■ **What the task requires**
Which lines below mention "NotifyProduct"? Pick each one out.

■ **Entries provided**
(** ** Steps *)

Inductive qaction :=
| ACallPush (i : nat) (data : Z)
| ACallPop (i : nat)
| ALock (i : nat)
| ABody (i : nat) (w : option nat)
| ASpurious (i : nat).

Definition set_thread (s : MQUEUE) (i : nat) (p : qpc) : MQUEUE := mkMq (mq s) (mcap s) (mmutex s) (<[i := p]> (threads s)).

Definition qexec (s : MQUEUE) (a : qaction) : option (MQUEUE * option qevent) :=
  match a with
  | ACallPush i d => match threads s !! i with Some QIdle => Some (set_thread s i (PushLock d), None) | _ => None end
  | ACallPop i => match threads s !! i with Some QIdle => Some (set_thread s i PopLock, None) | _ => None end
  | ALock i =>
      match mmutex s, threads s !! i with
      | None, Some (PushLock d) => Some (mkMq (mq s) (mcap s) (Some i) (<[i := PushIn d]> (threads s)), None)
      | None, Some PopLock => Some (mkMq (mq s) (mcap s) (Some i) (<[i := PopIn]> (threads s)), None)
      | _, _ => None
      end
  | ABody i w =>
      match threads s !! i with
      | Some (PushIn d) => PushData s i d w
      | Some PopIn => PopData s i w
      | _ => None
      end
  | ASpurious i =>
      match threads s !! i with
      | Some (PushWait d) => Some (set_thread s i (PushLock d), None)
      | Some PopWait => Some (set_thread s i PopLock, None)
      | _ => None
      end
  end.

(** A run and the calls that ended in it. *)
Inductive qrun (P : qaction -> bool) : MQUEUE -> list qevent -> MQUEUE -> Prop :=
| qrun_refl s : qrun P s [] s
| qrun_step s a s1 e tr s2 : P a = true -> qexec s a = Some (s1, e) -> qrun P s1 tr s2 -> qrun P s (option_list e ++ tr) s2.

Definition any (a : qaction) : bool := true.

(** The threads that are in a call go on; nobody calls and nobody wakes up by chance. *)
Definition going_on (a : qaction) : bool := match a with ALock _ | ABody _ _ => true | _ => false end.

(** ** A bounded queue *)

Definition fifo_step (cap : Z) (q : list Z) (e : qevent) : option (list Z) :=
  match e with
  | Pushed _ d => if lenZ q <? cap then Some (q ++ [d]) else None
  | Popped _ d => match q with x :: q' => if x =? d then Some q' else None | [] => None end
  end.

Fixpoint fifo_run (cap : Z) (q : list Z) (tr : list qevent) : option (list Z) :=
  match tr with [] => Some q | e :: tr => q' ← fifo_step cap q e; fifo_run cap q' tr end.

(** ** Counting threads *)

Fixpoint count (f : qpc -> bool) (l : list qpc) : Z :=
  match l with [] => 0 | p :: l => Z.b2z (f p) + count f l end.

Definition popping (p : qpc) : bool := match p with PopLock | PopIn => true | _ => false end.
Definition pushing (p : qpc) : bool := match p with PushLock _ | PushIn _ => true | _ => false end.
Definition pop_waits (p : qpc) : bool := match p with PopWait => true | _ => false end.
Definition push_waits (p : qpc) : bool := match p with PushWait _ => true | _ => false end.
Definition holding (p : qpc) : bool := match p with PushIn _ | PopIn => true | _ => false end.

Lemma count_nonneg f l : 0 <= count f l.
Proof. induction l as [|p l IH]; cbn; [lia|]. destruct (f p); cbn; lia. Qed.

Lemma count_insert f l : forall i a b, l !! i = Some a -> count f (<[i := b]> l) = count f l - Z.b2z (f a) + Z.b2z (f b).
Proof.
  induction l as [|p l IH]; intros i a b H; [discriminate|]. destruct i as [|i].
  - cbn in *. injection H as ->. lia.
  - change (<[S i := b]> (p :: l)) with (p :: <[i := b]> l). cbn [count]. rewrite (IH i a b H). lia.
Qed.

Lemma count_elem f l i a : l !! i = Some a -> f a = true -> 0 < count f l.
Proof.
  revert i. induction l as [|p l IH]; intros i H Hf; [discriminate|]. pose proof (count_nonneg f l). destruct i as [|i]; cbn in *.
  - injection H as ->. rewrite Hf. cbn. lia.
  - specialize (IH i H Hf). destruct (f p); cbn; lia.
Qed.

Lemma count_find f l : 0 < count f l -> exists i a, l !! i = Some a /\ f a = true.
Proof.
  induction l as [|p l IH]; cbn; [lia|]. destruct (f p) eqn:E; [intros _; exists 0%nat, p; auto|].
  intros H. destruct (IH ltac:(cbn in H; lia)) as (i & a & Hl & Hf). exists (S i), a. auto.
Qed.

Lemma count_none f g l : forallb g l = true -> (forall p, g p = true -> f p = false) -> count f l = 0.
Proof. intros H Hfg. induction l as [|p l IH]; cbn in *; [reflexivity|]. apply andb_prop in H as [H1 H2]. rewrite (IH H2), (Hfg p H1). reflexivity. Qed.

Lemma count_idle f n : f QIdle = false -> count f (repeat QIdle n) = 0.
Proof. intros H. induction n as [|n IH]; cbn; [reflexivity|]. rewrite H, IH. reflexivity. Qed.

(** ** Invariant *)

(** The thread that holds the mutex is the one inside; waiting consumers are no
    more left alone with data than there are consumers on their way, and so for
    producers and free places. *)
Record mq_inv (s : MQUEUE) : Prop := {
  qi_range : 0 < mcap s < 4294967296;
  qi_cap : lenZ (mq s) <= mcap s;
  qi_in : forall i p, threads s !! i = Some p -> holding p = true -> mmutex s = Some i;
  qi_owner : forall i, mmutex s = Some i -> exists p, threads s !! i = Some p /\ holding p = true;
  qi_pop : 0 < count pop_waits (threads s) -> lenZ (mq s) <= count popping (threads s);
  qi_push : 0 < count push_waits (threads s) -> mcap s - lenZ (mq s) <= count pushing (threads s) }.

Lemma mq_inv_new cap n : 0 < cap < 4294967296 -> mq_inv (MQUEUE_new cap n).
Proof.
  intros Hc. split; cbn; try lia; [|discriminate | |].
  - intros i p H%list_elem_of_lookup_2%list_elem_of_In%repeat_spec. subst. discriminate.
  - rewrite count_idle by reflexivity. lia.
  - rewrite count_idle by reflexivity. lia.
Qed.

Lemma IsFull_spec s : mq_inv s -> IsFull s = (lenZ (mq s) =? mcap s).
Proof. intros [H ? ? ? ? ?]. unfold IsFull. rewrite u32_id by rlia. reflexivity. Qed.

(** Waking one waiting thread: nobody is left waiting, or the waiting threads are
    one fewer and the ones on their way one more; the thread inside stays. *)
Record notified (waits moves other_waits other_moves : qpc -> bool) (t t' : list qpc) : Prop := {
  no_waits : count waits t = 0 /\ t' = t \/
    count waits t' = count waits t - 1 /\ count moves t' = count moves t + 1;
  no_other : count other_waits t' = count other_waits t /\ count other_moves t' = count other_moves t;
  no_inside : forall i p, holding p = true -> (t' !! i = Some p <-> t !! i = Some p) }.

Lemma lookup_insert_other {A : Type} (t : list A) i j a b p : t !! j = Some a -> a <> p -> b <> p -> (<[j := b]> t !! i = Some p <-> t !! i = Some p).
Proof.
  intros Hj Ha Hb. destruct (decide (i = j)) as [->|Hne]; [|rewrite list_lookup_insert_ne by congruence; reflexivity].
  rewrite list_lookup_insert_eq by (apply lookup_lt_is_Some; eauto). rewrite Hj. split; intros [= ->]; congruence.
Qed.

Lemma notify_consume t w t' : NotifyConsume t w = Some t' -> notified pop_waits popping push_waits pushing t t'.
Proof.
  unfold NotifyConsume, notify. destruct w as [j|].
  - destruct (t !! j) as [p|] eqn:E; [|discriminate]. destruct p; try discriminate. intros [= <-]. split.
    + right. rewrite !(count_insert _ _ _ _ _ E). cbn. lia.
    + rewrite !(count_insert _ _ _ _ _ E). cbn. lia.
    + intros i p Hp. apply (lookup_insert_other _ _ _ _ _ _ E); intros <-; discriminate.
  - destruct (forallb _ t) eqn:E; [|discriminate]. intros [= <-]. split; [left | auto | reflexivity]. split; [|reflexivity].
    apply (count_none _ _ _ E). intros []; cbn; congruence.
Qed.

Lemma notify_product t w t' : NotifyProduct t w = Some t' -> notified push_waits pushing pop_waits popping t t'.
Proof.
  unfold NotifyProduct, notify. destruct w as [j|].
  - destruct (t !! j) as [p|] eqn:E; [|discriminate]. destruct p; try discriminate. intros [= <-]. split.
    + right. rewrite !(count_insert _ _ _ _ _ E). cbn. lia.
    + rewrite !(count_insert _ _ _ _ _ E). cbn. lia.
    + intros i p Hp. apply (lookup_insert_other _ _ _ _ _ _ E); intros <-; discriminate.
  - destruct (forallb _ t) eqn:E; [|discriminate]. intros [= <-]. split; [left | auto | reflexivity]. split; [|reflexivity].
    apply (count_none _ _ _ E). intros []; cbn; congruence.
Qed.

(** ** Steps keep the invariant *)

(** A thread that does not hold the mutex and does not take it changes its state. *)
Lemma moved_mutex (t : list qpc) (i : nat) p p' m : t !! i = Some p -> holding p = false -> holding p' = false ->
  (forall j x, t !! j = Some x -> holding x = true -> m = Some j) ->
  (forall j, m = Some j -> exists x, t !! j = Some x /\ holding x = true) ->
  (forall j x, <[i := p']> t !! j = Some x -> holding x = true -> m = Some j) /\
  (forall j, m = Some j -> exists x, <[i := p']> t !! j = Some x /\ holding x = true).
Proof.
  intros Hi Hp Hp' H1 H2.
  assert (K : forall j x, holding x = true -> (<[i := p']> t !! j = Some x <-> t !! j = Some x)).
  { intros j x Hx. apply (lookup_insert_other _ _ _ _ _ _ Hi); intros <-; congruence. }
  split; [intros j x Hj Hx; apply (H1 j x); [apply K; assumption | exact Hx]|].
  intros j Hj. destruct (H2 j Hj) as (x & Hx & Hh). exists x. split; [apply K; assumption | exact Hh].
Qed.

(** The thread inside leaves. *)
Lemma left_mutex (t t' : list qpc) (i : nat) p' m : (forall j x, holding x = true -> (t' !! j = Some x <-> t !! j = Some x)) -> holding p' = false -> m = Some i ->
  (forall j x, t !! j = Some x -> holding x = true -> m = Some j) ->
  forall j x, <[i := p']> t' !! j = Some x -> holding x = true -> False.
Proof.
  intros Hn Hp' Hm H1 j x Hj Hx. destruct (decide (j = i)) as [->|Hne].
  - apply list_lookup_insert_Some in Hj as [(_ & <- & _)|(? & _)]; congruence.
  - rewrite list_lookup_insert_ne in Hj by congruence. apply Hn in Hj; [|exact Hx]. pose proof (H1 j x Hj Hx). congruence.
Qed.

■ **Answer section**
Lemma notify_product t w t' : NotifyProduct t w = Some t' -> notified push_waits pushing pop_waits popping t t'.
  unfold NotifyProduct, notify. destruct w as [j|].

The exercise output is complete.